ABOUT THIS TASK
Print the records below verbatim.

[Stored data entries]
Definition put_inbox (l : list DiscoveryResponse) (s : cstream) : cstream :=
  mkCS l (cs_main s) (cs_rx s) (cs_tx s) (cs_hands s) (cs_chans s) (cs_received s) (cs_running s) (cs_cancel s)
    (cs_errChan s) (cs_done s) (cs_sent s) (cs_taken s) (cs_updates s) (cs_acks s).
Definition put_main (m : cmain) (s : cstream) : cstream :=
  mkCS (cs_inbox s) m (cs_rx s) (cs_tx s) (cs_hands s) (cs_chans s) (cs_received s) (cs_running s) (cs_cancel s)
    (cs_errChan s) (cs_done s) (cs_sent s) (cs_taken s) (cs_updates s) (cs_acks s).
Definition put_rx (x : crx) (s : cstream) : cstream :=
  mkCS (cs_inbox s) (cs_main s) x (cs_tx s) (cs_hands s) (cs_chans s) (cs_received s) (cs_running s) (cs_cancel s)
    (cs_errChan s) (cs_done s) (cs_sent s) (cs_taken s) (cs_updates s) (cs_acks s).
Definition put_tx (x : ctx) (s : cstream) : cstream :=
  mkCS (cs_inbox s) (cs_main s) (cs_rx s) x (cs_hands s) (cs_chans s) (cs_received s) (cs_running s) (cs_cancel s)
    (cs_errChan s) (cs_done s) (cs_sent s) (cs_taken s) (cs_updates s) (cs_acks s).
Definition put_hands (l : list chand) (s : cstream) : cstream :=
  mkCS (cs_inbox s) (cs_main s) (cs_rx s) (cs_tx s) l (cs_chans s) (cs_received s) (cs_running s) (cs_cancel s)
    (cs_errChan s) (cs_done s) (cs_sent s) (cs_taken s) (cs_updates s) (cs_acks s).
Definition put_chan (i : nat) (l : list certData) (s : cstream) : cstream :=
  mkCS (cs_inbox s) (cs_main s) (cs_rx s) (cs_tx s) (cs_hands s) (<[ i := l ]> (cs_chans s)) (cs_received s)
    (cs_running s) (cs_cancel s) (cs_errChan s) (cs_done s) (cs_sent s) (cs_taken s) (cs_updates s) (cs_acks s).
Definition put_received (n : nat) (s : cstream) : cstream :=
  mkCS (cs_inbox s) (cs_main s) (cs_rx s) (cs_tx s) (cs_hands s) (cs_chans s) n (cs_running s) (cs_cancel s)
    (cs_errChan s) (cs_done s) (cs_sent s) (cs_taken s) (cs_updates s) (cs_acks s).
Definition put_running (b : bool) (s : cstream) : cstream :=
  mkCS (cs_inbox s) (cs_main s) (cs_rx s) (cs_tx s) (cs_hands s) (cs_chans s) (cs_received s) b (cs_cancel s)
    (cs_errChan s) (cs_done s) (cs_sent s) (cs_taken s) (cs_updates s) (cs_acks s).
Definition put_cancel (b : bool) (s : cstream) : cstream :=
  mkCS (cs_inbox s) (cs_main s) (cs_rx s) (cs_tx s) (cs_hands s) (cs_chans s) (cs_received s) (cs_running s) b
    (cs_errChan s) (cs_done s) (cs_sent s) (cs_taken s) (cs_updates s) (cs_acks s).
Definition put_err (e : option error) (s : cstream) : cstream :=
  mkCS (cs_inbox s) (cs_main s) (cs_rx s) (cs_tx s) (cs_hands s) (cs_chans s) (cs_received s) (cs_running s) (cs_cancel s)
    e (cs_done s) (cs_sent s) (cs_taken s) (cs_updates s) (cs_acks s).
Definition put_done (s : cstream) : cstream :=
  mkCS (cs_inbox s) (cs_main s) (cs_rx s) (cs_tx s) (cs_hands s) (cs_chans s) (cs_received s) (cs_running s) (cs_cancel s)
    (cs_errChan s) true (cs_sent s) (cs_taken s) (cs_updates s) (cs_acks s).
Definition log_sent (req : DiscoveryRequest) (s : cstream) : cstream :=
  mkCS (cs_inbox s) (cs_main s) (cs_rx s) (cs_tx s) (cs_hands s) (cs_chans s) (cs_received s) (cs_running s) (cs_cancel s)
    (cs_errChan s) (cs_done s) (cs_sent s ++ [req]) (cs_taken s) (cs_updates s) (cs_acks s).
Definition log_taken (i : nat) (r : respData) (s : cstream) : cstream :=
  mkCS (cs_inbox s) (cs_main s) (cs_rx s) (cs_tx s) (cs_hands s) (cs_chans s) (cs_received s) (cs_running s) (cs_cancel s)
    (cs_errChan s) (cs_done s) (cs_sent s) (cs_taken s ++ [(i, r)]) (cs_updates s) (cs_acks s).
Definition log_update (i : nat) (d : certData) (s : cstream) : cstream :=
  mkCS (cs_inbox s) (cs_main s) (cs_rx s) (cs_tx s) (cs_hands s) (cs_chans s) (cs_received s) (cs_running s) (cs_cancel s)
    (cs_errChan s) (cs_done s) (cs_sent s) (cs_taken s) (cs_updates s ++ [(i, d)]) (cs_acks s).
Definition log_ack (i : nat) (v : string) (s : cstream) : cstream :=
  mkCS (cs_inbox s) (cs_main s) (cs_rx s) (cs_tx s) (cs_hands s) (cs_chans s) (cs_received s) (cs_running s) (cs_cancel s)
    (cs_errChan s) (cs_done s) (cs_sent s) (cs_taken s) (cs_updates s) (cs_acks s ++ [(i, v)]).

SOLUTION TO THE PROBLEM
Definition put_inbox (l : list DiscoveryResponse) (s : cstream) : cstream :=
  mkCS l (cs_main s) (cs_rx s) (cs_tx s) (cs_hands s) (cs_chans s) (cs_received s) (cs_running s) (cs_cancel s)
    (cs_errChan s) (cs_done s) (cs_sent s) (cs_taken s) (cs_updates s) (cs_acks s).
Definition put_main (m : cmain) (s : cstream) : cstream :=
  mkCS (cs_inbox s) m (cs_rx s) (cs_tx s) (cs_hands s) (cs_chans s) (cs_received s) (cs_running s) (cs_cancel s)
    (cs_errChan s) (cs_done s) (cs_sent s) (cs_taken s) (cs_updates s) (cs_acks s).
Definition put_rx (x : crx) (s : cstream) : cstream :=
  mkCS (cs_inbox s) (cs_main s) x (cs_tx s) (cs_hands s) (cs_chans s) (cs_received s) (cs_running s) (cs_cancel s)
    (cs_errChan s) (cs_done s) (cs_sent s) (cs_taken s) (cs_updates s) (cs_acks s).
Definition put_tx (x : ctx) (s : cstream) : cstream :=
  mkCS (cs_inbox s) (cs_main s) (cs_rx s) x (cs_hands s) (cs_chans s) (cs_received s) (cs_running s) (cs_cancel s)
    (cs_errChan s) (cs_done s) (cs_sent s) (cs_taken s) (cs_updates s) (cs_acks s).
Definition put_hands (l : list chand) (s : cstream) : cstream :=
  mkCS (cs_inbox s) (cs_main s) (cs_rx s) (cs_tx s) l (cs_chans s) (cs_received s) (cs_running s) (cs_cancel s)
    (cs_errChan s) (cs_done s) (cs_sent s) (cs_taken s) (cs_updates s) (cs_acks s).
Definition put_chan (i : nat) (l : list certData) (s : cstream) : cstream :=
  mkCS (cs_inbox s) (cs_main s) (cs_rx s) (cs_tx s) (cs_hands s) (<[ i := l ]> (cs_chans s)) (cs_received s)
    (cs_running s) (cs_cancel s) (cs_errChan s) (cs_done s) (cs_sent s) (cs_taken s) (cs_updates s) (cs_acks s).
Definition put_received (n : nat) (s : cstream) : cstream :=
  mkCS (cs_inbox s) (cs_main s) (cs_rx s) (cs_tx s) (cs_hands s) (cs_chans s) n (cs_running s) (cs_cancel s)
    (cs_errChan s) (cs_done s) (cs_sent s) (cs_taken s) (cs_updates s) (cs_acks s).
Definition put_running (b : bool) (s : cstream) : cstream :=
  mkCS (cs_inbox s) (cs_main s) (cs_rx s) (cs_tx s) (cs_hands s) (cs_chans s) (cs_received s) b (cs_cancel s)
    (cs_errChan s) (cs_done s) (cs_sent s) (cs_taken s) (cs_updates s) (cs_acks s).
Definition put_cancel (b : bool) (s : cstream) : cstream :=
  mkCS (cs_inbox s) (cs_main s) (cs_rx s) (cs_tx s) (cs_hands s) (cs_chans s) (cs_received s) (cs_running s) b
    (cs_errChan s) (cs_done s) (cs_sent s) (cs_taken s) (cs_updates s) (cs_acks s).
Definition put_err (e : option error) (s : cstream) : cstream :=
  mkCS (cs_inbox s) (cs_main s) (cs_rx s) (cs_tx s) (cs_hands s) (cs_chans s) (cs_received s) (cs_running s) (cs_cancel s)
    e (cs_done s) (cs_sent s) (cs_taken s) (cs_updates s) (cs_acks s).
Definition put_done (s : cstream) : cstream :=
  mkCS (cs_inbox s) (cs_main s) (cs_rx s) (cs_tx s) (cs_hands s) (cs_chans s) (cs_received s) (cs_running s) (cs_cancel s)
    (cs_errChan s) true (cs_sent s) (cs_taken s) (cs_updates s) (cs_acks s).
Definition log_sent (req : DiscoveryRequest) (s : cstream) : cstream :=
  mkCS (cs_inbox s) (cs_main s) (cs_rx s) (cs_tx s) (cs_hands s) (cs_chans s) (cs_received s) (cs_running s) (cs_cancel s)
    (cs_errChan s) (cs_done s) (cs_sent s ++ [req]) (cs_taken s) (cs_updates s) (cs_acks s).
Definition log_taken (i : nat) (r : respData) (s : cstream) : cstream :=
  mkCS (cs_inbox s) (cs_main s) (cs_rx s) (cs_tx s) (cs_hands s) (cs_chans s) (cs_received s) (cs_running s) (cs_cancel s)
    (cs_errChan s) (cs_done s) (cs_sent s) (cs_taken s ++ [(i, r)]) (cs_updates s) (cs_acks s).
Definition log_update (i : nat) (d : certData) (s : cstream) : cstream :=
  mkCS (cs_inbox s) (cs_main s) (cs_rx s) (cs_tx s) (cs_hands s) (cs_chans s) (cs_received s) (cs_running s) (cs_cancel s)
    (cs_errChan s) (cs_done s) (cs_sent s) (cs_taken s) (cs_updates s ++ [(i, d)]) (cs_acks s).
Definition log_ack (i : nat) (v : string) (s : cstream) : cstream :=
  mkCS (cs_inbox s) (cs_main s) (cs_rx s) (cs_tx s) (cs_hands s) (cs_chans s) (cs_received s) (cs_running s) (cs_cancel s)
    (cs_errChan s) (cs_done s) (cs_sent s) (cs_taken s) (cs_updates s) (cs_acks s ++ [(i, v)]).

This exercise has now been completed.